- Task input
::::::
(* ===== verification/CliStage.v ===== *)
(** * CliStage: the demos' commands whole, [tape_cli/commands/demo.py]

    The scenarios of [CliDemo] as the screen narrates them, and the commands around them:
    the server started and awaited, the scenario, the exit code, and what is stopped and
    removed at the end.  A command calls the server through the SDK and the console and
    the operating system as every other command does; its trace splits into the two. *)
From S2P Require Import Prelude Scenarios ScenarioTheorems Client SdkSamples Identity DemoBank CliText CliConfig CliRelease CliChaos CliDemo.
#[local] Open Scope Z_scope.
#[local] Open Scope nat_scope.

(** ** Both kinds of calls *)
Inductive demo_call := ToServer (c : call) | ToConsole (c : cli_call).
Definition demo_answer (c : demo_call) : Type :=
  match c with ToServer c => answer c | ToConsole c => cli_answer c end.
Abbreviation Demo := (prog demo_answer).
Fixpoint on_server {A} (p : P A) : Demo A :=
  match p with
  | Ret a => Ret a
  | Throw e => Throw e
  | Call c k => Call (R:=demo_answer) (ToServer c) (fun r => on_server (k r))
  end.
Fixpoint on_console {A} (p : Cmd A) : Demo A :=
  match p with
  | Ret a => Ret a
  | Throw e => Throw e
  | Call c k => Call (R:=demo_answer) (ToConsole c) (fun r => on_console (k r))
  end.

(** ** A scenario on its stage

    A step of the scenario answers or raises, and leaves the screen as it is then. *)
Definition Stage (A : Type) : Type := Screen -> P (result A * Screen).
#[export] Instance stage_ret : MRet Stage := fun A a s => mret (Ok a, s).
#[export] Instance stage_bind : MBind Stage := fun A B f m s =>
  r ← (m s : P (result A * Screen));
  match r with (Ok a, s') => f a s' | (Err e, s') => mret (Err e, s') end.
Definition acts {A} (p : P A) : Stage A := fun s => r ← caught p; mret (r, s).
Definition shows (f : Screen -> result Screen) : Stage unit := fun s =>
  mret match f s with Ok s' => (Ok tt, s') | Err e => (Err e, s) end.
Definition starts (idx : nat) : Stage unit := shows (start_phase idx "").
Definition done_with (idx : nat) (detail : string) : Stage unit := shows (finish_phase true idx detail).
Definition failed_at (idx : nat) (detail : string) : Stage unit := shows (finish_phase false idx detail).
Definition headlined (text : string) : Stage unit := shows (fun s => Ok (set_headline text s)).

Section stage.
Context `{PyText}.
Variable env : DemoEnv.

(** ** [tape demo crash-resume] *)
Definition crash_labels : list string :=
  ["tape-server up"; "decision recorded"; "wire dispatched (PENDING)"; "bank ledger gains the wire";
   "agent CRASHES (os._exit) before ACK"; "recovery: find + re-drive run";
   "replay READS the journal — no 2nd model call, no 2nd wire"; "effect → CONFIRMED · run → TERMINAL";
   "verify: exactly ONE forward wire on disk"].
Definition aborted : string := "[red]demo aborted: phase A produced no run_id[/red]".
Definition crash_proved (run_id : string) : string :=
  "[bold green]✓ exactly one wire — durability proved.[/bold green]  `tape inspect " +:+ run_id +:+ "` to explore.".
Definition wires_failed (n : nat) : string :=
  "[bold red]✗ demo FAILED: " +:+ pretty (Z.of_nat n) +:+ " wires (expected 1)[/bold red]".

(** The last phase of either demo: the bank's file is read back; [ends] is what the scenario
    answers with the code. *)
Definition verified {A} (idx : nat) (proved : string) (ends : Z -> A) : Stage A :=
  _ ← starts idx;
  wires ← acts (screen_wires env.(ledger_path));
  match wires with
  | [w] =>
    id ← acts (lift (item_text w "wire_id"));
    _ ← done_with idx ("bank ledger: 1 wire (" +:+ text id +:+ ")");
    _ ← headlined proved; mret (ends 0%Z)
  | _ =>
    _ ← failed_at idx ("bank ledger has " +:+ pretty (Z.of_nat (length wires)) +:+ " wires — expected 1");
    _ ← headlined (wires_failed (length wires)); mret (ends 1%Z)
  end.

(** The scenario, given how the first process ended (or that the wait for it timed out) and
    what the screen's worker had been sent by then. *)
Definition crash_stage (waited : result Z) (before : list WireStream) : Stage Z :=
  _ ← starts 1;
  run_id ← acts (spawn_phase_a env true);
  returncode ← acts (lift waited);
  _ ← shows (fun s => Ok (if decide (run_id = "") then s else (stream_worker before (0%Z, s)).2));
  _ ← done_with 1 "decision#0 (model=demo/oracle) recorded";
  _ ← done_with 2 "effect#0 (bank.wire) PENDING — intent committed";
  _ ← done_with 3 "bank wrote wire-0001 keyed by idempotency_key";
  _ ← failed_at 4 ("exit code " +:+ pretty returncode +:+ " — the ack never came back");
  _ ← shows (fun s => Ok (mark_crash s));
  if decide (run_id = "") then _ ← headlined aborted; mret 2%Z
  else
    _ ← starts 5;
    r ← acts (phase_b_recover env run_id);
    _ ← done_with 5 "found the run; resumed under a new lease";
    _ ← done_with 6 (join " · " r.(replayed));
    _ ← done_with 7 (join " · " r.(actions));
    verified 8 (crash_proved run_id) (fun code => code).

(** ** [tape demo unknown-reconcile] *)
Definition unknown_labels : list string :=
  ["tape-server up"; "agent: record decision"; "agent: open OUTBOX effect (NON-IDEMPOTENT) → PENDING (no bank call)";
   "outbox dispatcher: claim dispatch lease (CAS)"; "dispatcher → bank.wire: wire LANDS keyed by business_key";
   "ack lost (network glitch) — record_dispatch_attempt → UNKNOWN"; "reconciler: list pending/unknown effects, find ours";
   "reconciler: observe(business_key) → bank says CONFIRMED"; "RecordExternalObservation(CONFIRMED) — effect → CONFIRMED";
   "verify: exactly ONE wire on disk"].
Definition unknown_proved (run_id : string) : string :=
  "[bold green]✓ exactly one wire — UNKNOWN survived.[/bold green]  `tape inspect " +:+ run_id +:+ "` to explore.".
(** [_run_unknown_reconcile_scenario] *)
Definition unknown_stage : Stage (string * Z) :=
  let path := env.(ledger_path) in
  _ ← acts (open_bank path);
  _ ← starts 1;
  r ← acts (begin_demo_run env "treasury-demo-unknown" 30000 ["mcp:tools:bank.wire"]);
  let run_id := r.1 in
  _ ← acts (record_decision run_id 0 "demo/oracle" demo_request demo_response "excess USD; sweep to MMF" "");
  _ ← done_with 1 "decision#0 (model=demo/oracle) recorded";
  _ ← starts 2;
  eff ← acts (rpc_begin_effect (unknown_intent run_id));
  let key := br_idempotency_key eff in
  _ ← done_with 2 ("effect#0 PENDING — intent only; bank NOT yet called  (business_key=" +:+ unknown_business_key +:+ ")");
  _ ← starts 3;
  claim ← acts (invoke (ClaimEffectDispatch run_id key "demo-dispatcher" 30000) : P (bool * PbEffect.t));
  if negb claim.1 then _ ← failed_at 3 "couldn't acquire dispatch lease"; mret (run_id, 2%Z)
  else
    _ ← done_with 3 "lease acquired by demo-dispatcher";
    _ ← starts 4;
    wire_record ← acts (bank_wire_by_business_key path unknown_business_key (JInt 2000000) (JStr "acct-1"));
    landed ← acts (lift (item_text wire_record "wire_id"));
    _ ← done_with 4 ("bank ledger now has " +:+ text landed +:+ " keyed by business_key");
    _ ← starts 5;
    _ ← acts (rpc_record_dispatch_attempt run_id key demo_lost_ack_error 0);
    _ ← done_with 5 "record_dispatch_attempt(next_dispatch_at_ms=0) — the server transitions PENDING → UNKNOWN";
    _ ← starts 6;
    pending ← acts (rpc_list_pending_effects 0 false 10);
    if negb (existsb (fun e => bool_decide (e.(PbEffect.run_id) = run_id) &&
                               bool_decide (e.(PbEffect.idempotency_key) = key)) pending)
    then _ ← failed_at 6 "server didn't report the UNKNOWN — flake or version skew"; mret (run_id, 2%Z)
    else
      _ ← done_with 6 "found 1 UNKNOWN effect via list_pending_effects";
      _ ← starts 7;
      observed ← acts (bank_find path unknown_business_key);
      match observed with
      | None => _ ← failed_at 7 "bank says ABSENT — needs human approval"; mret (run_id, 2%Z)
      | Some rec =>
        ref ← acts (lift (wire_id rec));
        _ ← done_with 7 ("bank.observe(business_key) → CONFIRMED, external_ref=" +:+ ref);
        _ ← starts 8;
        _ ← acts (rpc_record_external_observation run_id key EFFECT_RESOLUTION_CONFIRMED ref (wire_id_json (JStr ref)) "" "");
        _ ← done_with 8 "record_external_observation(CONFIRMED) — the server transitions UNKNOWN → CONFIRMED";
        _ ← acts (end_run run_id RUN_STATUS_TERMINAL "");
        verified 9 (unknown_proved run_id) (fun code => (run_id, code))
      end.

(** The screen a command starts with: the phases, and the server up. *)
Definition set_stage (labels : list string) (detail : string) : Screen :=
  let s := add_phases labels empty_screen in
  match finish_phase true 0 detail s with Ok s' => s' | Err _ => s end.
End stage.

(** ** The commands *)
Section commands.
Context `{PyText}.
(** The directory made for the demo, the free port and the polls of it; the server asked for
    and the one found. *)
Variable workdir : string.
Variable port : Z.
Variable polls : list (Z * bool).
Variables binary found : option string.
Variable keep_after : bool.
(** The names drawn, and the process's number *)
Variables invocation session : string.
Variable own_pid : Z.
Definition stage_env : DemoEnv := mkDemoEnv invocation session own_pid (workdir +:+ "/bank.json").
Definition demo_url : string := "tape://127.0.0.1:" +:+ pretty port.
Definition no_binary : string :=
  "no tape-server binary found." +:+ String newline "  Build with: `cd tape/server && cargo build`".
Definition server_argv (bin : string) : list string :=
  [bin; "--listen"; "127.0.0.1:" +:+ pretty port; "--store"; "sqlite:" +:+ workdir +:+ "/tape.db"].
Definition listens : bool :=
  match polls with [] => false | (start, _) :: _ => wait_until_listening (start + 10000) polls end.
::::::
Find every line in the records above that holds the word "exactly", and copy each one.

- Written answer
   "verify: exactly ONE forward wire on disk"].
  "[bold green]✓ exactly one wire — durability proved.[/bold green]  `tape inspect " +:+ run_id +:+ "` to explore.".
   "verify: exactly ONE wire on disk"].
  "[bold green]✓ exactly one wire — UNKNOWN survived.[/bold green]  `tape inspect " +:+ run_id +:+ "` to explore.".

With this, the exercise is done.